U.S. steel sector wary about post-clunkers demand
The 700,000 cars sold in the cash-for-clunkers program prompted U.S. automakers to boost 2009 production after a long period of inventory cuts, spurring North American steelmakers to restart idled mills.
Now that the clunkers program has wound down, the steel industry is unsure whether demand will stay high enough to absorb the additional output. So far, analysts are not seeing a U.S. economic recovery robust enough to sustain the pick-up in steel demand.
“As a result of the cash-for-clunkers program as wells as some restocking throughout the automotive supply chain, there has been an increase in end-user demand. And there is very little steel inventory at present,” said Luke Folta, steel analyst at Longbow Research.
By late August, some steel producers had already closed order books for October and are now working to fill them. But analysts are waiting to see whether the increased production will still be needed after the next few months.
“Aside from automotive, and a few other smaller pockets, there hasn’t been a real pick up in end-user order activity. There’s a meaningful amount of capacity coming online and we’re somewhat concerned that it may have gone too far,” said Folta.

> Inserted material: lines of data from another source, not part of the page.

Lemma removeCredentials_after_add_witness :
  active_ok (mkConfig (Some "a") [("a", mkCredentials "https://a.example.com" "ta")]) /\
  is_proto_member "b" = false /\
  ~ In "b" (object_keys (credentials
      (mkConfig (Some "a") [("a", mkCredentials "https://a.example.com" "ta")]))) /\
  removeCredentials "b" (addCredentials "b" (mkCredentials "https://b.example.com" "tb")
    (mkConfig (Some "a") [("a", mkCredentials "https://a.example.com" "ta")])) =
  (mkConfig (Some "a") [("a", mkCredentials "https://a.example.com" "ta")], true).
Proof.
  assert (H1 : active_ok (mkConfig (Some "a") [("a", mkCredentials "https://a.example.com" "ta")]))
    by (cbn; auto).
  assert (H2 : is_proto_member "b" = false) by reflexivity.
  assert (H3 : ~ In "b" (object_keys (credentials
                 (mkConfig (Some "a") [("a", mkCredentials "https://a.example.com" "ta")]))))
    by (cbn; intros [H | []]; discriminate).
  split; [exact H1 |]. split; [exact H2 |]. split; [exact H3 |].
  exact (removeCredentials_after_add _ "b" (mkCredentials "https://b.example.com" "tb") H1 H2 H3).
Defined.

(** Trailing slashes on the URL do not matter: [validateCredentials] issues
    the same request and returns the same result for [url] and for [url]
    followed by any number of slashes. *)
Theorem validateCredentials_trailing_slashes (fetch : Request -> Exc Response)
    (name u t : string) (k : nat) :
  let u' := u ++ string_of_list_ascii (repeat "/"%char k) in
  request_for (mkCredentials u' t) = request_for (mkCredentials u t) /\
  validateCredentials fetch name (mkCredentials u' t) =
  validateCredentials fetch name (mkCredentials u t).
Proof.
  cbv zeta.
  assert (Hr : request_for (mkCredentials (u ++ string_of_list_ascii (repeat "/"%char k)) t) =
               request_for (mkCredentials u t))
    by (unfold request_for; simpl; rewrite strip_trailing_slashes_more; reflexivity).
  split; [exact Hr |]. unfold validateCredentials. rewrite Hr. reflexivity.
Qed.

End Extras.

Europe-based ArcelorMittal, the world’s largest steelmaker, and U.S. Steel, said late last month they were restarting production at two blast furnaces each in the U.S. Midwest and Canada in response to improving demand.

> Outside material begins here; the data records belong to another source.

Definition get_audio {Model} (self : Interface Model) (tokens : list Z)
    : M (option Tensor) :=
  output ← call (CallExtractAudio tokens)
    (extract_audio_from_tokens (prompt_processor self) tokens);
  match output with
  | [] =>
      emit (Log WARNING "No audio tokens found in the output");;
      mret None
  | _ :: _ =>
      a ← call (CallDecode output) (decode (audio_codec self) output);
      mret (Some a)
  end.

(** One entry of a profile's ["words"]. *)
Definition word_entry (word : str) (duration : float)
    (codes : list Z) : json :=
  JObject [(lit "word", JString word);
           (lit "duration", JFloat duration);
           (lit "codes", JArray (map JInt codes))].

(** [full_codes[0][0]] *)
Definition first_row (full_codes : list (list (list Z)))
    : result (list Z) :=
  match full_codes with
  | (row :: _) :: _ => Ok row
  | _ => Raise IndexError
  end.

(** [int(round((x1 / ctc.sample_rate) * 75))] *)
Definition token_end (x1 : Z) : result Z :=
  if ctc_sample_rate =? 0 then Raise ZeroDivisionError
  else Ok (round_to_int
             (float_mul_int (int_truediv x1 ctc_sample_rate) 75)).

(** The [for i in words] loop of [create_speaker]; [start] is the
    running start index, the value is the list [data]. *)
Fixpoint slice_words (full_codes : list (list (list Z)))
    (words : list (str * Tensor * Z * Z)) (start : Z)
    : result (list json) :=
  match words with
  | [] => Ok []
  | (word, _, _, x1) :: rest =>
      end_ ← token_end x1;
      row ← first_row full_codes;
      let word_tokens := py_slice row start end_ in
      let start := end_ in
      let word_tokens :=
        match word_tokens with [] => [1] | _ :: _ => word_tokens end in
      let entry :=
        word_entry word
          (round_ndigits
             (int_truediv (Z.of_nat (length word_tokens)) 75) 2)
          word_tokens in
      data ← slice_words full_codes rest start;
      Ok (entry :: data)
  end.

Definition create_speaker {Model} (self : Interface Model)
    (audio_path : string) (transcript : option str)
    (whisper_model : string) (whisper_device : option string) : M json :=
  transcript ←
    match transcript with
    | None =>
        emit (Log INFO
          "Transcription not provided, transcribing audio with whisper.");;
        call (CallTranscribe audio_path whisper_model)
          (transcribe_once audio_path whisper_model whisper_device)
    | Some text => mret text
    end;
  match transcript with
  | [] => raise (ValueError "Transcript text is empty")
  | _ :: _ =>
      words ← call (CallAlign audio_path transcript (language self))
        (ctc_align (languages self) audio_path transcript (language self));
      emit CallFree;;
      full_codes ← call CallEncode
        (joined ← torch_cat (map (fun i => i.1.1.2) words);
         converted ← convert_audio_tensor (audio_codec self) joined
                       ctc_sample_rate;
         encode (audio_codec self) converted);
      data ← ([], slice_words full_codes words 0);
      mret (JObject [(lit "text", JString transcript);
                     (lit "words", JArray data);
                     (lit "language", JString (language self))])
  end.

Definition save_speaker {Model} (self : Interface Model) (speaker : json)
    (path : string) (fs : FileSystem) : FileSystem * result unit :=
  write_file fs path (json_dumps speaker 2).

Definition load_speaker {Model} (self : Interface Model) (path : string)
    (fs : FileSystem) : result json :=
  content ← open_read fs path;
  json_loads content.

Definition load_default_speaker {Model} (self : Interface Model)
    (name : string) (fs : FileSystem) : result json :=
  let name := strip (lower name) in
  let language := strip (lower (language self)) in
  match _DEFAULT_SPEAKERS !! language with
  | None =>
      Raise (ValueError
               ("Speaker for language " +:+ language +:+ " not found"))
  | Some speakers =>
      match speakers !! name with
      | None =>
          Raise (ValueError
                   ("Speaker " +:+ name +:+ " not found for language " +:+
                    language))
      | Some path => load_speaker self path fs
      end
  end.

Adding production capacity mostly to accommodate increased car output will boost U.S. steelmakers’ operating rate to 60 or 70 percent of capacity, analysts said.

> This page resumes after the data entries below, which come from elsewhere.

(** Every entry of the output is the record of a source element, under that
    element's output symbol. *)
Lemma element_data_elem nmr_data els sym data :
  (sym, data) ∈ element_data nmr_data els ->
  exists el, el ∈ els /\ compile_element nmr_data el = Some data /\
             sym = out_symbol (symbol el).
Proof.
  intros Hin. apply fold_element_step_elem in Hin as [Hin|Hin]; [|assumption].
  inversion Hin.
Qed.

(** Every stored isotope of an output entry is the record of one of that
    element's isotopes. *)
Lemma element_data_isotope nmr_data els sym data A r :
  (sym, data) ∈ element_data nmr_data els ->
  (A, r) ∈ data_isotopes data ->
  exists el iso, el ∈ els /\ sym = out_symbol (symbol el) /\
    iso ∈ el_isotopes el /\ A = isotope iso /\
    recorded sym (default ∅ (nmr_data !! sym)) iso r.
Proof.
  intros Hin Hr. apply element_data_elem in Hin as (el & Hel & Hc & ->).
  apply compile_element_Some in Hc as [_ ->]. simpl in Hr.
  apply scan_elem in Hr as [Hr|(iso & Hi & Hk & Hrec)]; [inversion Hr|].
  exists el, iso. auto.
Qed.

Lemma scan_zero sym nmr isos : forall st,
  Forall (fun iso => (num_val (abundance iso) == 0)%Q) isos ->
  scan sym nmr isos st = st.
Proof.
  induction isos as [|x l IH]; intros st Hall; [reflexivity|].
  apply Forall_cons in Hall as [Hx Hl]. rewrite scan_cons, iso_step_zero.
  - now apply IH.
  - now apply num_eqb_eq.
Qed.

Lemma scan_filter_zero sym nmr isos : forall st,
  scan sym nmr isos st =
  scan sym nmr
    (List.filter (fun iso => negb (num_eqb (abundance iso) (PyInt 0))) isos) st.
Proof.
  induction isos as [|x l IH]; intros st; [reflexivity|].
  rewrite scan_cons. cbn [List.filter].
  destruct (num_eqb (abundance x) (PyInt 0)) eqn:Hz; cbn [negb].
  - rewrite iso_step_zero by assumption. apply IH.
  - rewrite scan_cons. apply IH.
Qed.

Ltac elem_tac :=
  repeat first [apply list_elem_of_here | apply list_elem_of_further].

“It doesn’t get you all the way back, but the industry is running at a 55 percent operating rate (up from about 45 percent) and it is justified by what we have seen in real consumption over the last several months,” said Charles Bradford, partner at Affiliated Research Group good credit score.
A major drawdown in steel service center inventories, a process that kept steel mill capacity near a 45 percent operating rate for the first seven months of 2009, has meant consumers now need to order steel just to maintain current levels of output even if the economy stays flat.
“The absence of inventory destocking has been the most significant driver of the increases in steel production and mill shipments over the past couple of months,” said Folta.
With inventories extremely low, it is unlikely steel output will fall again to this year’s low levels. But it is also unlikely to surge dramatically, said Anthony Young analyst on the Dahlman Rose metals team in New York.
Shipments from service centers, the middle men between raw steel producers and end users like manufacturers of appliances, cars or computer boxes, have stood fairly flat for months.
In July, steel mills saw a 15 percent increase in orders even though actual sales at service centers barely rose.
“I think it’s fair to say that the bulk of inventory destocking is behind us. If you look at stock inventory levels at the distribution level they are very low,” said Folta.
About 50 service centers indicated in the latest monthly Longbow survey that they are not carrying any excess stock.